The British troop presence in Boston, aggravated by protest activities such as Adams' formation of the Non-Importation Association, led to the Boston Massacre (a term coined by Adams) two years later. After the incident Adams chaired a town meeting which formed a petition, presented to acting governor Thomas Hutchinson, demanding the removal of two British regiments from Boston proper. Hutchinson at first claimed no responsibility for the matter, owing to his temporary status as governor, but stated he would be willing to move one regiment; the meeting was reconvened and Adams successfully urged the crowd of more than five thousand present to stand firm on the terms: "Both regiments or none!" Fearing open warfare, Hutchinson had both regiments removed to Castle William, an old fort on an island in Boston Harbor. These regiments would thereafter be known in the British Parliament as "The Sam Adams Regiments."

In 1772, after a British declaration that judges should be paid by the crown rather than by the colonial legislatures, a demand from the people of Boston for a special session of the legislature to reconsider this matter was refused by Hutchinson. It was at this point Adams devised a system of Committees of Correspondence which was a committee that recorded the British activities, where the towns of Massachusetts would consult with each other concerning political matters via messages. Such a scheme was still technically legal under British law, but led to a de facto colonial legislative body. This system was adopted by each of the Thirteen Colonies, creating the Continental Congress.

Boston Tea Party

An illustration of Adams from an 1899 history book

Adams is best remembered for helping organize the Boston Tea Party of December 16, 1773, in response to the Tea Act—a tax law passed in London that allowed the British East India Company to land tea free from the tax that had been imposed on it earlier. The angry reaction from all the colonies was to expedite the opening of a Continental Congress, and when the Massachusetts legislature met in Salem on June 17, 1774, Adams locked the doors and made a motion for the formation of a colonial delegation to attend the Congress. A loyalist member, faking illness, was excused from the assembly and immediately went to the governor, who issued a writ for the legislature's dissolution; however, when the legislator returned to find a locked door, he could do nothing.

Adams was one of the major proponents of the Suffolk Resolves, drafted in response to the Intolerable Acts, and adopted in September 1774. Whose "spirited" resolves called for disobedience to the Coercive Acts, endorsed military preparations for defense, and called for the meeting of an extralegal provincial congress. Adams opposed a compromise offered by Joseph Galloway and advocated boycotts of British imports through the continental associations.

Continental Congress

Adams is depicted in John Trumbull's iconic work, seated on the left side, next to Richard Henry Lee, whose legs are crossed in the front row (Adams is just to the [viewer's] right of Lee)

In September 1774 Adams retired from the legislature and was a delegate to the Continental Congress in Philadelphia. He was one of the first and loudest voices for independence (notably, only he and John Hancock were exempted from the general amnesty offered by Thomas Gage to Massachusetts rebels in 1775). He was a workhorse member of the Second Continental Congress, serving on numerous committees, notably the Board of War, from May 1775 until 1781.

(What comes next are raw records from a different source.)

Lemma drop_length n s : String.length (drop n s) <= String.length s.
Proof.
  revert s. induction n as [|n IH]; intros [|c s]; simpl; try lia.
  specialize (IH s). lia.
Qed.

Lemma consUnit_Some u x us r :
  consUnit u x = Some (us, r) ->
  exists us', x = Some (us', r).
Proof.
  destruct x as [[us' r']|]; simpl; [|discriminate].
  intros [= <- <-]. eauto.
Qed.

(** A string value takes at least its closing quote. *)
Lemma stringBody_length s us r :
  stringBody s = Some (us, r) -> String.length r < String.length s.
Proof.
  remember (String.length s) as n eqn:En.
  assert (Hn : String.length s <= n) by lia. clear En.
  revert s us r Hn. induction n as [|n IH]; intros s us r Hn H.
  - destruct s; [discriminate | simpl in Hn; lia].
  - destruct s as [|c s]; [discriminate|]. cbn [stringBody] in H.
    cbn [String.length] in *.
    destruct (nat_of_ascii c =? 34).
    { injection H as <- <-. lia. }
    destruct (nat_of_ascii c =? 92).
    + destruct s as [|e s]; [discriminate|]. cbn [String.length] in *.
      destruct (escape e).
      * apply consUnit_Some in H. destruct H as (us' & H).
        apply IH in H; lia.
      * destruct (nat_of_ascii e =? 117); [|discriminate].
        destruct s as [|h1 [|h2 [|h3 [|h4 rest]]]]; try discriminate.
        cbn [String.length] in *.
        destruct (hex4 h1 h2 h3 h4); [|discriminate].
        apply consUnit_Some in H. destruct H as (us' & H).
        apply IH in H; lia.
    + destruct (nat_of_ascii c <? 32); [discriminate|].
      apply consUnit_Some in H. destruct H as (us' & H).
      apply IH in H; lia.
Qed.

Lemma takeDigits_length s acc k n k' r :
  takeDigits s acc k = (n, k', r) -> String.length r <= String.length s.
Proof.
  revert acc k. induction s as [|c s IH]; intros acc k H; simpl in H.
  - injection H as <- <- <-. lia.
  - destruct (isDigit c).
    + apply IH in H. simpl. lia.
    + injection H as <- <- <-. lia.
Qed.

Lemma fraction_length ip s m k r :
  fraction ip s = Some (m, k, r) -> String.length r <= String.length s.
Proof.
  unfold fraction. destruct s as [|c t].
  - intros [= <- <- <-]. lia.
  - destruct (nat_of_ascii c =? 46).
    + destruct (takeDigits t ip 0) as [[m' k'] r'] eqn:E.
      destruct (k' =? 0); [discriminate|]. intros [= <- <- <-].
      apply takeDigits_length in E. simpl. lia.
    + intros [= <- <- <-]. lia.
Qed.

Lemma exponent_length s e r :
  exponent s = Some (e, r) -> String.length r <= String.length s.
Proof.
  unfold exponent. destruct s as [|c t].
  - intros [= <- <-]. lia.
  - destruct (_ || _).
    + destruct t as [|sg u].
      * destruct (takeDigits "" 0 0) as [[v k] r'] eqn:E.
        destruct (k =? 0); [discriminate|]. intros [= <- <-].
        apply takeDigits_length in E. simpl in *. lia.
      * destruct (nat_of_ascii sg =? 45);
          [|destruct (nat_of_ascii sg =? 43)];
          match goal with
          | |- context [takeDigits ?x 0%N 0] =>
              destruct (takeDigits x 0 0) as [[v k] r'] eqn:E
          end;
          (destruct (k =? 0); [discriminate|]); intros [= <- <-];
          apply takeDigits_length in E; simpl in *; lia.
    + intros [= <- <-]. lia.
Qed.

(** A number takes at least one digit. *)
Lemma unsignedNumber_length negative s q r :
  unsignedNumber negative s = Some (q, r) ->
  String.length r < String.length s.
Proof.
  unfold unsignedNumber. destruct s as [|c t]; [discriminate|].
  destruct (isDigit c) eqn:Hd; [|discriminate].
  assert (Hs1 : forall ip k s1,
            (if nat_of_ascii c =? 48 then (0%N, 1, t)
             else takeDigits (String c t) 0 0) = (ip, k, s1) ->
            String.length s1 <= String.length t).
  { intros ip k s1. destruct (nat_of_ascii c =? 48).
    - intros [= <- <- <-]. lia.
    - cbn [takeDigits]. rewrite Hd. apply takeDigits_length. }
  destruct (if nat_of_ascii c =? 48 then (0%N, 1, t)
            else takeDigits (String c t) 0 0) as [[ip k0] s1] eqn:E.
  specialize (Hs1 ip k0 s1 eq_refl).
  destruct (fraction ip s1) as [[[m k] s2]|] eqn:Ef; [|discriminate].
  destruct (exponent s2) as [[e s3]|] eqn:Ee; [|discriminate].
  intros [= <- <-].
  apply fraction_length in Ef. apply exponent_length in Ee.
  cbn [String.length]. lia.
Qed.

Lemma number_length s q r :
  number s = Some (q, r) -> String.length r < String.length s.
Proof.
  unfold number. destruct s as [|c t]; [discriminate|].
  destruct (nat_of_ascii c =? 45); intros H;
    apply unsignedNumber_length in H; cbn [String.length] in *; lia.
Qed.

Lemma literal_length w v c t v' r :
  w <> "" -> literal w v (String c t) = Parsed v' r ->
  String.length r < String.length (String c t).
Proof.
  unfold literal. intros Hw. destruct (String.prefix w (String c t));
    [|discriminate].
  intros [= <- <-]. destruct w as [|x w]; [contradiction|].
  cbn [String.length drop]. pose proof (drop_length (String.length w) t). lia.
Qed.

(** Whatever the fuel, a parsed value, element list or member list has
    taken at least one character. *)
Lemma parsed_lengths fuel :
  (forall s v r, value fuel s = Parsed v r ->
                 String.length r < String.length s)
  /\ (forall s l r, elements fuel s = Parsed l r ->
                    String.length r < String.length s)
  /\ (forall s m r, members fuel s = Parsed m r ->
                    String.length r < String.length s).
Proof.
  induction fuel as [|f (IHv & IHe & IHm)];
    [repeat split; discriminate|].
  repeat split.
  - intros s v r. cbn [value]. pose proof (skipWs_length s) as Hs.
    destruct (skipWs s) as [|c t]; [discriminate|].
    cbn [String.length] in Hs.
    destruct (nat_of_ascii c =? 123).
    { pose proof (skipWs_length t) as Ht.
      destruct (skipWs t) as [|c' r0]; [discriminate|].
      cbn [String.length] in Ht.
      destruct (nat_of_ascii c' =? 125); [intros [= <- <-]; lia|].
      destruct (members f t) as [m r'| |] eqn:Em; try discriminate.
      intros [= <- <-]. apply IHm in Em. lia. }
    destruct (nat_of_ascii c =? 91).
    { pose proof (skipWs_length t) as Ht.
      destruct (skipWs t) as [|c' r0]; [discriminate|].
      cbn [String.length] in Ht.
      destruct (nat_of_ascii c' =? 93); [intros [= <- <-]; lia|].
      destruct (elements f t) as [l r'| |] eqn:Ee; try discriminate.
      intros [= <- <-]. apply IHe in Ee. lia. }
    destruct (nat_of_ascii c =? 34).
    { destruct (stringBody t) as [[u r']|] eqn:Eb; [|discriminate].
      intros [= <- <-]. apply stringBody_length in Eb. lia. }
    destruct (nat_of_ascii c =? 116).
    { intros H. apply literal_length in H; [|discriminate].
      cbn [String.length] in H. lia. }
    destruct (nat_of_ascii c =? 102).
    { intros H. apply literal_length in H; [|discriminate].
      cbn [String.length] in H. lia. }
    destruct (nat_of_ascii c =? 110).
    { intros H. apply literal_length in H; [|discriminate].
      cbn [String.length] in H. lia. }
    destruct (number (String c t)) as [[q r']|] eqn:En; [|discriminate].
    intros [= <- <-]. apply number_length in En.
    cbn [String.length] in En. lia.
  - intros s l r. cbn [elements].
    destruct (value f s) as [v r0| |] eqn:Ev; try discriminate.
    apply IHv in Ev. pose proof (skipWs_length r0) as Hr.
    destruct (skipWs r0) as [|c r']; [discriminate|].
    cbn [String.length] in Hr.
    destruct (nat_of_ascii c =? 93); [intros [= <- <-]; lia|].
    destruct (nat_of_ascii c =? 44); [|discriminate].
    destruct (elements f r') as [l' r''| |] eqn:Ee; try discriminate.
    intros [= <- <-]. apply IHe in Ee. lia.
  - intros s m r. cbn [members]. pose proof (skipWs_length s) as Hs.
    destruct (skipWs s) as [|q t]; [discriminate|].
    cbn [String.length] in Hs.
    destruct (nat_of_ascii q =? 34); [|discriminate].
    destruct (stringBody t) as [[k r0]|] eqn:Eb; [|discriminate].
    apply stringBody_length in Eb. pose proof (skipWs_length r0) as Hr.
    destruct (skipWs r0) as [|c r1]; [discriminate|].
    cbn [String.length] in Hr.
    destruct (nat_of_ascii c =? 58); [|discriminate].
    destruct (value f r1) as [v r2| |] eqn:Ev; try discriminate.
    apply IHv in Ev. pose proof (skipWs_length r2) as Hr2.
    destruct (skipWs r2) as [|d r3]; [discriminate|].
    cbn [String.length] in Hr2.
    destruct (nat_of_ascii d =? 125); [intros [= <- <-]; lia|].
    destruct (nat_of_ascii d =? 44); [|discriminate].
    destruct (members f r3) as [m' r4| |] eqn:Em; try discriminate.
    intros [= <- <-]. apply IHm in Em. lia.
Qed.

(** Two units of fuel per character are enough. *)
Lemma fuel_suffices fuel :
  (forall s, 2 * String.length s + 1 <= fuel -> value fuel s <> OutOfFuel)
  /\ (forall s, 2 * String.length s + 2 <= fuel ->
                elements fuel s <> OutOfFuel)
  /\ (forall s, 2 * String.length s + 2 <= fuel ->
                members fuel s <> OutOfFuel).
Proof.
  induction fuel as [|f (IHv & IHe & IHm)];
    [repeat split; intros; lia|].
  destruct (parsed_lengths f) as (Lv & Le & Lm).
  repeat split.
  - intros s Hf. cbn [value]. pose proof (skipWs_length s) as Hs.
    destruct (skipWs s) as [|c t]; [discriminate|].
    cbn [String.length] in Hs.
    destruct (nat_of_ascii c =? 123).
    { destruct (skipWs t) as [|c' r0]; [discriminate|].
      destruct (nat_of_ascii c' =? 125); [discriminate|].
      assert (Hm : members f t <> OutOfFuel) by (apply IHm; lia).
      destruct (members f t); [discriminate | discriminate | contradiction]. }
    destruct (nat_of_ascii c =? 91).
    { destruct (skipWs t) as [|c' r0]; [discriminate|].
      destruct (nat_of_ascii c' =? 93); [discriminate|].
      assert (He : elements f t <> OutOfFuel) by (apply IHe; lia).
      destruct (elements f t); [discriminate | discriminate | contradiction]. }
    destruct (nat_of_ascii c =? 34).
    { destruct (stringBody t) as [[u r']|]; discriminate. }
    unfold literal.
    repeat match goal with
           | |- context [if ?b then _ else _] => destruct b
           end; try discriminate.
    destruct (number (String c t)) as [[q r']|]; discriminate.
  - intros s Hf. cbn [elements].
    assert (Hv : value f s <> OutOfFuel) by (apply IHv; lia).
    destruct (value f s) as [v r0| |] eqn:Ev;
      [|discriminate|contradiction].
    apply Lv in Ev. pose proof (skipWs_length r0) as Hr.
    destruct (skipWs r0) as [|c r']; [discriminate|].
    cbn [String.length] in Hr.
    destruct (nat_of_ascii c =? 93); [discriminate|].
    destruct (nat_of_ascii c =? 44); [|discriminate].
    assert (He : elements f r' <> OutOfFuel) by (apply IHe; lia).
    destruct (elements f r'); [discriminate | discriminate | contradiction].
  - intros s Hf. cbn [members]. pose proof (skipWs_length s) as Hs.
    destruct (skipWs s) as [|q t]; [discriminate|].
    cbn [String.length] in Hs.
    destruct (nat_of_ascii q =? 34); [|discriminate].
    destruct (stringBody t) as [[k r0]|] eqn:Eb; [|discriminate].
    apply stringBody_length in Eb. pose proof (skipWs_length r0) as Hr.
    destruct (skipWs r0) as [|c r1]; [discriminate|].
    cbn [String.length] in Hr.
    destruct (nat_of_ascii c =? 58); [|discriminate].
    assert (Hv : value f r1 <> OutOfFuel) by (apply IHv; lia).
    destruct (value f r1) as [v r2| |] eqn:Ev;
      [|discriminate|contradiction].
    apply Lv in Ev. pose proof (skipWs_length r2) as Hr2.
    destruct (skipWs r2) as [|d r3]; [discriminate|].
    cbn [String.length] in Hr2.
    destruct (nat_of_ascii d =? 125); [discriminate|].
    destruct (nat_of_ascii d =? 44); [|discriminate].
    assert (Hm : members f r3 <> OutOfFuel) by (apply IHm; lia).
    destruct (members f r3); [discriminate | discriminate | contradiction].
Qed.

The climax of his career came when he signed the Declaration of Independence in 1776. After that, Adams, wary of a strong central government, was instrumental in the development and adoption of the loose government embodied in the Articles of Confederation, to which he was also a signatory in 1777. Like others in his party, Adams had both a suspicion and dislike of both General George Washington and the American army itself, often saying, "The sins of America will be punished by a standing army." He continued serving in the Congress until 1781, when he was elected to the state senate of Massachusetts. He served in that body until 1788, becoming its president.

State politics

At the time of the drafting of the United States Constitution, Adams was considered an anti-federalist, but more moderate than others of that political stripe. His contemporaries nicknamed him "the last Puritan" for his views; in 1788 he would write in his diary regarding the federalist and anti-federalist factions, "Neither Interest, I fear, display that Sobriety of Manners, Temperance, or Frugality—among other manly Virtues—which once were the Glory and Strength of our Christian Sparta on the Bay...." He finally came in on the side of ratification, with the stipulation that a Bill of Rights be added. Additionally, Adams was a member of the conventions that drafted the first Massachusetts state constitution in 1779, and the second one in 1788.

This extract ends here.